7 Der König sprach zu dem Weibe: Gehe heim, ich will für dich gebieten. Sie aber ließ nicht ab, bis er bei dem HERRN schwor, dass ihrem Sohn kein Haar gekrümmt würde.
8 Da sprach das Weib: So lasse doch der König an das Wort denken bei dem HERRN, seinem Gott, dass er den Bluträcher nicht noch mehr Verderben mache, damit sie meinen Sohn nicht vertilgen.
9 Und da spricht das Weib den letzten Satz, den Joab ihr eingeschrieben hatte: Warum gedenkst du solches wider das Volk Gottes? Denn indem der König solches redet, ist er wie schuldig, dass er seinen Verstoßenen nicht wieder holen lässt.
10 Da merkte der König, dass die Hand Joabs mit ihr war, und sprach zu ihr: Ist nicht Joabs Hand mit dir in diesem allem? Sie antwortete: So wahr deine Seele lebt, mein Herr König, es ist nicht anders. Sein Knecht Joab hat mir’s geboten und hat meiner Magd solche Worte alle in den Mund gelegt.
11 Da sprach der König zu Joab: Siehe, ich habe solches getan; so gehe hin und hole den Knaben Absalom wieder.
12 Und Joab fiel auf sein Antlitz zur Erde und dankte dem König und sprach: Heute merkt dein Knecht, dass ich Gnade gefunden habe vor deinen Augen, weil der König tut, was sein Knecht sagt. Er hatte sich selbst gerade eben zitiert, ohne dass der König es bemerkte.
13 Und Joab machte sich auf und ging gen Gessur und brachte Absalom gen Jerusalem.
14 Aber der König sprach: Er soll in sein Haus gehen und mein Angesicht nicht sehen. Also blieb Absalom in seinem eigenen Hause zwei Jahre lang und sah des Königs Angesicht nicht.
15 Zwei Jahre unter demselben Dach der Stadt und keine einzige Audienz: Man hatte den Sohn zurückgeholt und die Versöhnung dabei vergessen, als sei die Rückführung selbst schon das Verzeihen gewesen.
16 Da sandte Absalom nach Joab, dass er ihn zum König sende, und Joab wollte nicht zu ihm kommen.

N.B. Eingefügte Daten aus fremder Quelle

(* ===== verification/VaultExtend.v ===== *)
(** * The invariant when the device list grows

    An entry that extends the list leaves the rows it does not name valid: the snapshot headers still
    verify against the longer list, a checkpoint still names a current member unless its device was
    removed, and the device rows follow the members. *)

From stdpp Require Import base list gmap strings sorting.
From Stdlib Require Import ZArith Lia Strings.Byte.
From S2P Require Import Prelude GoStd Canonical DeviceList DeviceListFacts DeviceListThms Header Request.
From S2P Require Import SyncTypes MemStore MemStoreFacts Slices NonceKeeper Service VaultInv.
Local Open Scope Z_scope.
Local Open Scope go_scope.

Section Extend.
Context `{Crypto} `{MapRange} (cfg : Config).
Implicit Types l : DeviceList.

(** What every extension of a stored list gives. *)
Record extends (v : Vault) (es : list DeviceListEntry) (l : DeviceList) (e : DeviceListEntry)
    (l' : DeviceList) : Prop := {
  ex_ok : list_ok v es l;
  ex_wf : list_wf l;
  ex_wf' : list_wf l';
  ex_valid : entry_valid e;
  ex_index : e_Index e = list_length l + 1;
  ex_bound : e_Index e < 2 ^ 64;
  ex_step : list_step l e l';
  ex_extend : Extend l e = Ok l';
}.

Lemma list_ok_nonempty v es l : list_ok v es l → l_digests l ≠ [].
Proof.
  intros [Hv Hne _ _ _]. destruct (VerifyDeviceList_length _ _ Hv) as [Hl _].
  intros E. rewrite E in Hl. cbn in Hl. apply Hne. by apply length_zero_iff_nil.
Qed.

Lemma list_ok_length v es l : list_ok v es l → v_HeadIndex v = Z.of_nat (length es).
Proof.
  intros Hl. rewrite (lo_head _ _ _ Hl). unfold list_length.
  by rewrite (proj1 (VerifyDeviceList_length _ _ (lo_verified _ _ _ Hl))).
Qed.

Lemma extends_intro v es l e l' : list_ok v es l → Extend l e = Ok l' → extends v es l e l'.
Proof.
  intros Hl Hx. pose proof (VerifyDeviceList_wf _ _ (lo_verified _ _ _ Hl)) as Hw.
  destruct (Extend_step _ _ _ (lw_bound l Hw) Hx) as (? & ? & ? & ?).
  split; try done. by eapply Extend_wf.
Qed.

Lemma extends_epoch v es l e l' : extends v es l e l' → Epoch l ≤ Epoch l'.
Proof.
  intros Hx. rewrite (list_step_epoch_rule l e l') by apply Hx. case_decide; lia.
Qed.

Lemma list_ok_extend v es l e l' now :
  extends v es l e l' → list_ok (set_v_list (e_Index e) (Epoch l') now v) (es ++ [e]) l'.
Proof.
  intros Hx. pose proof (ex_ok _ _ _ _ _ Hx) as Hl. split; cbn.
  - eapply VerifyDeviceList_snoc; [by apply Hl|apply Hx].
  - intros E%(f_equal length). rewrite length_app in E. cbn in E. lia.
  - rewrite <- (lo_vault _ _ _ Hl).
    destruct (ex_step _ _ _ _ _ Hx) as [Hnil|? Hf|? ? Hf|? ? Hf|? Hf]; cbn; try done.
    by destruct (list_ok_nonempty _ _ _ Hl).
  - rewrite (list_step_length l e l') by apply Hx. apply Hx.
  - done.
Qed.

(** A header that verified against the list verifies against every longer list. *)
Lemma VerifyHeader_extend v es l e l' h :
  extends v es l e l' → 1 ≤ h_DeviceListIndex h →
  VerifyHeader l None h = Ok tt → VerifyHeader l' None h = Ok tt.
Proof.
  intros Hx Hi Hv. unfold VerifyHeader in *.
  apply rbind_ok in Hv as [[] [Hv1 Hv]]. rewrite Hv1. cbn [rbind].
  apply rbind_ok in Hv as [[] [Hv2%rfail_if_ok Hv]]. apply rbind_ok in Hv as [[] [Hv3%rfail_if_ok Hv]].
  apply rbind_ok in Hv as [[] [Hv4%rfail_if_ok Hv]]. apply rbind_ok in Hv as [[] [Hv5%rfail_if_ok Hv]].
  cbn [rbind] in Hv. dstable.
  pose proof (ex_ok _ _ _ _ _ Hx) as Hl. pose proof (list_ok_extend _ _ _ _ _ 0 Hx) as Hl'.
  rewrite (Head_bound l) in Hv3 by apply Hx.
  assert (Head l' = list_length l + 1) as Hh'.
  { rewrite Head_bound by apply Hx. by apply list_step_length with (e := e), Hx. }
  destruct (history_of_prefix es [e] l' l (h_DeviceListIndex h)) as (Hd & He & Hm);
    [apply Hl|cbn; by rewrite (ex_extend _ _ _ _ _ Hx)|lia|].
  rewrite Hd, He, Hh'. specialize (Hm (h_DeviceID h)).
  assert (VaultID l' = VaultID l) as ->.
  { unfold VaultID. rewrite (lo_vault _ _ _ Hl), (lo_vault _ _ _ Hl'). done. }
  unfold rfail_if at 1 2 3 4. rewrite !decide_False by (first [lia|intros []; done]). cbn [rbind].
  destruct (MemberAt l (h_DeviceID h) (h_DeviceListIndex h)) as [m|] eqn:Em; [|done].
  cbn in Hm. destruct (MemberAt l' (h_DeviceID h) (h_DeviceListIndex h)) as [m'|] eqn:Em'; [|done].
  cbn in Hm. injection Hm as _ Hkey _ _ _. rewrite Hkey. done.
Qed.

Lemma history_ok_extend v es l e l' rev hdrs cts :
  extends v es l e l' → history_ok cfg rev hdrs cts l → history_ok cfg rev hdrs cts l'.
Proof.
  intros Hx [? ? Hh ? ? ? ? ? ? ?]. split; try done.
  intros r h Hr. destruct (Hh r h Hr) as (? & ? & ? & Hv). split_and!; try done.
  by eapply VerifyHeader_extend.
Qed.

Lemma checkpoints_ok_extend v es l e l' chks :
  extends v es l e l' →
  (∀ k c, chks !! k = Some c → ¬ (e_Kind e = EntryRemove ∧ chk_DeviceID c = e_SubjectDeviceID e)) →
  checkpoints_ok chks l → checkpoints_ok chks l'.
Proof.
  intros Hx Hne Hc k c Hk. destruct (Hc k c Hk) as (m & [Hm Hr] & Hv).
  destruct (list_step_old l e l' _ m (ex_wf _ _ _ _ _ Hx) (ex_step _ _ _ _ _ Hx) Hm)
    as (m' & ? & Hkey & _ & Hrem & _).
  rewrite decide_False in Hrem by eauto. exists m'. rewrite Hkey. split; [|done]. split; congruence.
Qed.

(** A row that changed with the member it describes. *)
Lemma device_matches_extend v es l e l' d m :
  extends v es l e l' → device_matches l d m →
  ¬ (e_Kind e = EntryRemove ∧ d_DeviceID d = e_SubjectDeviceID e) →
  ¬ (e_Kind e = EntryKey ∧ d_DeviceID d = e_SignerDeviceID e) →
  ∃ m', device_matches l' d m'.
Proof.
  intros Hx [Hm ? ? ? ? ?] Hn1 Hn2.
  destruct (list_step_old l e l' _ m (ex_wf _ _ _ _ _ Hx) (ex_step _ _ _ _ _ Hx) Hm)
    as (m' & ? & Hkey & Hadd & Hrem & Hpkg).
  rewrite decide_False in Hrem by done. rewrite decide_False in Hpkg by done. exists m'. pose proof (extends_epoch _ _ _ _ _ Hx).
  split; try congruence; [by rewrite Hrem|lia].
Qed.

Lemma device_matches_epoch l d m ep :
  device_matches l d m → 0 ≤ ep ≤ Epoch l → device_matches l (set_d_ActivatedEpoch ep d) m.
Proof. intros [? ? ? ? ? ?] ?. split; done. Qed.

(** The row of a current member is the only place its identifier can be approved. *)
Lemma device_matches_approved l d m :
  device_matches l d m → d_State d = DeviceApproved ↔ m_RemovedIndex m = 0.
Proof.
  intros [_ _ _ _ Hs _]. rewrite Hs. case_decide; [done|]. split; [|done]. intros E. done.
Qed.
Lemma device_matches_live l d m :
  device_matches l d m → d_State d ≠ DeviceRevoked ↔ d_State d = DeviceApproved.
Proof.
  intros [_ _ _ _ Hs _]. rewrite Hs. case_decide; [done|]. split; [done|]. intros E. done.
Qed.
End Extend.
(* ===== verification/Actors.v ===== *)
(** * Who is acting

    What [actorFor], [verifyRequest] and [signedActor] establish about the store when they succeed. *)

From stdpp Require Import base list gmap strings sorting.
From Stdlib Require Import ZArith Lia Strings.Byte.
From S2P Require Import Prelude GoStd Canonical DeviceList DeviceListFacts DeviceListThms Header Request.
From S2P Require Import SyncTypes MemStore MemStoreFacts Slices NonceKeeper Service.
Local Open Scope Z_scope.
Local Open Scope go_scope.

Section Actors.
Context `{Crypto} `{MapRange} (clk : nat → time).
Implicit Types s : state.

Lemma not_found_as_ok {S A} to (m : M S A) (s : S) a (s' : S) :
  not_found_as to m s = (Ok a, s') ↔ m s = (Ok a, s').
Proof.
  unfold not_found_as, mbindM, mtry. destruct (m s) as [[b|e] s1]; [done|].
  destruct (is_error e ErrNotFound); done.
Qed.

Lemma expect_absent_ok {S A} (m : M S A) e (s : S) u (s' : S) :
  expect_absent m e s = (Ok u, s') ↔ ∃ e', m s = (Err e', s') ∧ is_error e' ErrNotFound = true.
Proof.
  unfold expect_absent, mbindM, mtry. destruct u, (m s) as [[b|e'] s1].
  - split; [done|]. by intros (? & [=] & _).
  - destruct (is_error e' ErrNotFound) eqn:E; unfold mreturn, mfail.
    + split; [intros [= <-]; eauto|]. by intros (? & [= _ ->] & _).
    + split; [done|]. intros (? & [= -> _] & ?). congruence.
Qed.

(** The row of the device a pairing stands for until it is approved. *)
Definition pairing_device (v : Vault) (p : Pairing) : Device :=
  {| d_VaultID := v_ID v; d_DeviceID := p_DeviceID p; d_TokenDeviceID := p_TokenDeviceID p;
     d_SigningKey := p_SigningKey p; d_PackageKey := p_PackageKey p; d_State := DevicePending;
     d_AddedIndex := 0; d_ActivatedEpoch := 0; d_CreatedAt := zero_time |}.

Record acts (s : state) (caller : Caller) (a : Actor) : Prop := {
  ac_named : ¬ anonymous caller;
  ac_vault : st_vaults s !! v_ID (a_Vault a) = Some (a_Vault a);
  ac_owner : v_OwnerKey (a_Vault a) = cl_OwnerKey caller;
  ac_token : d_TokenDeviceID (a_Device a) = cl_TokenDeviceID caller;
  ac_row : let id := v_ID (a_Vault a) in
    match a_Pairing a with
    | None => sl_devices (slice_of s id) !! key [id; d_DeviceID (a_Device a)] = Some (a_Device a)
    | Some p => sl_pairings (slice_of s id) !! key [id; p_DeviceID p] = Some p ∧
                a_Device a = pairing_device (a_Vault a) p ∧ clk 0%nat < p_ExpiresAt p
    end;
}.

Lemma device_row s k d v :
  keyed s → st_devices s !! k = Some d → d_VaultID d = v →
  sl_devices (slice_of s v) !! key [v; d_DeviceID d] = Some d.
Proof.
  intros Hk Hd <-. destruct (ky_devices s Hk _ _ Hd) as [-> _]. apply rows_Some. done.
Qed.
Lemma pairing_row s k p v :
  keyed s → st_pairings s !! k = Some p → p_VaultID p = v →
  sl_pairings (slice_of s v) !! key [v; p_DeviceID p] = Some p.
Proof.
  intros Hk Hd <-. destruct (ky_pairings s Hk _ _ Hd) as [-> _]. apply rows_Some. done.
Qed.

Lemma actorFor_inv caller s a s' :
  keyed s → actorFor clk caller s = (Ok a, s') → s' = s ∧ acts s caller a.
Proof.
  intros Hk Hx. unfold actorFor in Hx.
  passed Hx as Hn.
  called Hx v s1 as Hv%not_found_as_ok.
  apply VaultByOwner_inv in Hv as [-> (Ho & id & Hv)].
  destruct (ky_vault s Hk _ _ Hv) as [Hid _]. rewrite <- Hid in Hv.
  called Hx r s1 as Hr. apply (proj1 (mtry_ok _ _ _ _)) in Hr.
  apply DeviceByToken_inv in Hr as [-> Hr].
  assert (∀ d, r = Ok d → acts s caller {| a_Vault := v; a_Device := d; a_Pairing := None |}) as Hdev.
  { intros d ->. destruct Hr as (Hdv & Ht & _ & k & Hd). split; cbn; try done. by eapply device_row. }
  case_decide as Hlive.
  { apply mreturn_ok in Hx as [-> ->]. split; [done|]. destruct r; [by apply Hdev|]. by destruct Hlive. }
  called Hx ? s1 as Hs1.
  assert (s1 = s) as ->.
  { destruct r as [|e]; [by apply mreturn_ok in Hs1 as [_ ->]|].
    destruct (is_error e ErrNotFound); [by apply mreturn_ok in Hs1 as [_ ->]|]. by apply mfail_ok in Hs1. }
  called Hx rp s1 as Hrp. apply (proj1 (mtry_ok _ _ _ _)) in Hrp.
  apply PairingByToken_inv in Hrp as [-> Hrp]. destruct rp as [p|e].
  - passed Hx as He. apply mreturn_ok in Hx as [-> ->].
    split; [done|]. destruct Hrp as (Hpv & Ht & k & Hp). split; cbn -[key slice_of]; try done.
    split_and!; [by eapply pairing_row|done|]. destruct (decide (clk 0%nat < p_ExpiresAt p)); [done|]. done.
  - destruct (is_error e ErrNotFound); [|by apply mfail_ok in Hx].
    case_decide; [|by apply mfail_ok in Hx]. apply mreturn_ok in Hx as [-> ->]. split; [done|].
    destruct r; [by apply Hdev|done].
Qed.

(** The request a caller sends, as the device signs it. *)
Definition signed_request (caller : Caller) (q : SignedRequest) : RequestSignature :=
  {| r_Method := q_Method q; r_Target := q_Target q; r_Body := q_Body q; r_Token := cl_Token caller;
     r_Timestamp := q_Timestamp q; r_Nonce := q_Nonce q |}.

Definition request_expires : time := clk 2%nat + RequestNonceRetention * second.

Lemma verifyRequest_inv scope k caller q s u s' :
  verifyRequest clk scope k caller q s = (Ok u, s') →
  request_Verify (signed_request caller q) k (q_Signature q) (unix (clk 1%nat)) = Ok tt ∧
  s' = set_nonces (<[key [scope; q_Nonce q] := request_expires]> (st_nonces s)) s ∧
  ∀ until, st_nonces s !! key [scope; q_Nonce q] = Some until → until ≤ clk 3%nat.
Proof.
  intros Hx. unfold verifyRequest in Hx.
  lifted Hx [] as Hr%orelse_ok.
  apply mbindM_ok in Hx as (fresh & s1 & Hn & [Hf ->]%mfail_if_ok).
  apply RecordNonce_inv in Hn as [([= ->] & _)|(_ & Hs & Hu)]; done.
Qed.

(** The scope a device's nonces are recorded under. *)
Definition device_scope (a : Actor) : string := v_ID (a_Vault a) +:+ "/" +:+ d_DeviceID (a_Device a).

Lemma signedActor_inv caller q s a s' :
  keyed s → signedActor clk caller q s = (Ok a, s') →
  acts s caller a ∧
  request_Verify (signed_request caller q) (d_SigningKey (a_Device a)) (q_Signature q) (unix (clk 1%nat)) = Ok tt ∧
  s' = set_nonces (<[key [device_scope a; q_Nonce q] := request_expires]> (st_nonces s)) s.
Proof.
  intros Hk Hx. unfold signedActor in Hx.
  called Hx a0 s1 as Ha. apply actorFor_inv in Ha as [-> Ha]; [|done].
  called Hx ? s1 as Hv. apply mreturn_ok in Hx as [-> ->].
  apply verifyRequest_inv in Hv as (? & -> & _). done.
Qed.

Lemma requireApproved_inv {S : Type} a (s : S) u (s' : S) :
  requireApproved a s = (Ok u, s') → s' = s ∧ a_Pairing a = None ∧ d_State (a_Device a) = DeviceApproved.
Proof.
  intros [Hn ->]%mfail_if_ok. split; [done|]. apply Decidable.not_or in Hn as [Hp Hd].
  split; [by apply eq_None_not_Some|]. by apply dec_stable in Hd.
Qed.

Lemma requireActivated_inv {S : Type} a (s : S) u (s' : S) :
  requireActivated a s = (Ok u, s') →
  s' = s ∧ a_Pairing a = None ∧ d_State (a_Device a) = DeviceApproved ∧
  d_ActivatedEpoch (a_Device a) = v_Epoch (a_Vault a).
Proof.
  intros Hx. unfold requireActivated in Hx. apply mbindM_ok in Hx as (? & s1 & Ha & [Hn ->]%mfail_if_ok).
  apply requireApproved_inv in Ha as (-> & ? & ?). apply dec_stable in Hn. done.
Qed.
End Actors.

Und er sandte noch einmal, und er wollte doch nicht kommen.
17 Da sprach er zu seinen Knechten: Sehet, Joabs Acker ist neben meinem, und er hat Gerste darauf; gehet hin und steckt sie mit Feuer an. Also steckten die Knechte Absaloms den Acker mit Feuer an.
18 Da machte sich Joab auf und kam zu Absalom ins Haus und sprach: Warum haben deine Knechte meinen Acker mit Feuer angesteckt? Absalom sprach: Ich sandte nach dir und ließ dir sagen, komm her, dass ich dich zum König sende; sagen zu lassen: Wozu bin ich von Gessur gekommen? Es wäre mir besser, dass ich noch dort wäre.
19 So lass mich nun das Angesicht des Königs sehen; ist eine Missetat an mir, so töte er mich.
20 Und Joab ging zum König hinein und sagte es ihm an. Da rief er Absalom, und er kam zum König hinein und fiel vor ihm nieder auf sein Antlitz zur Erde vor dem König; und der König küsste Absalom.
21 Ein Kuss nach zwei Jahren, ausgehandelt über einen brennenden Acker, war das Nächste, was diese Familie je zu einer Aussprache gebracht hat.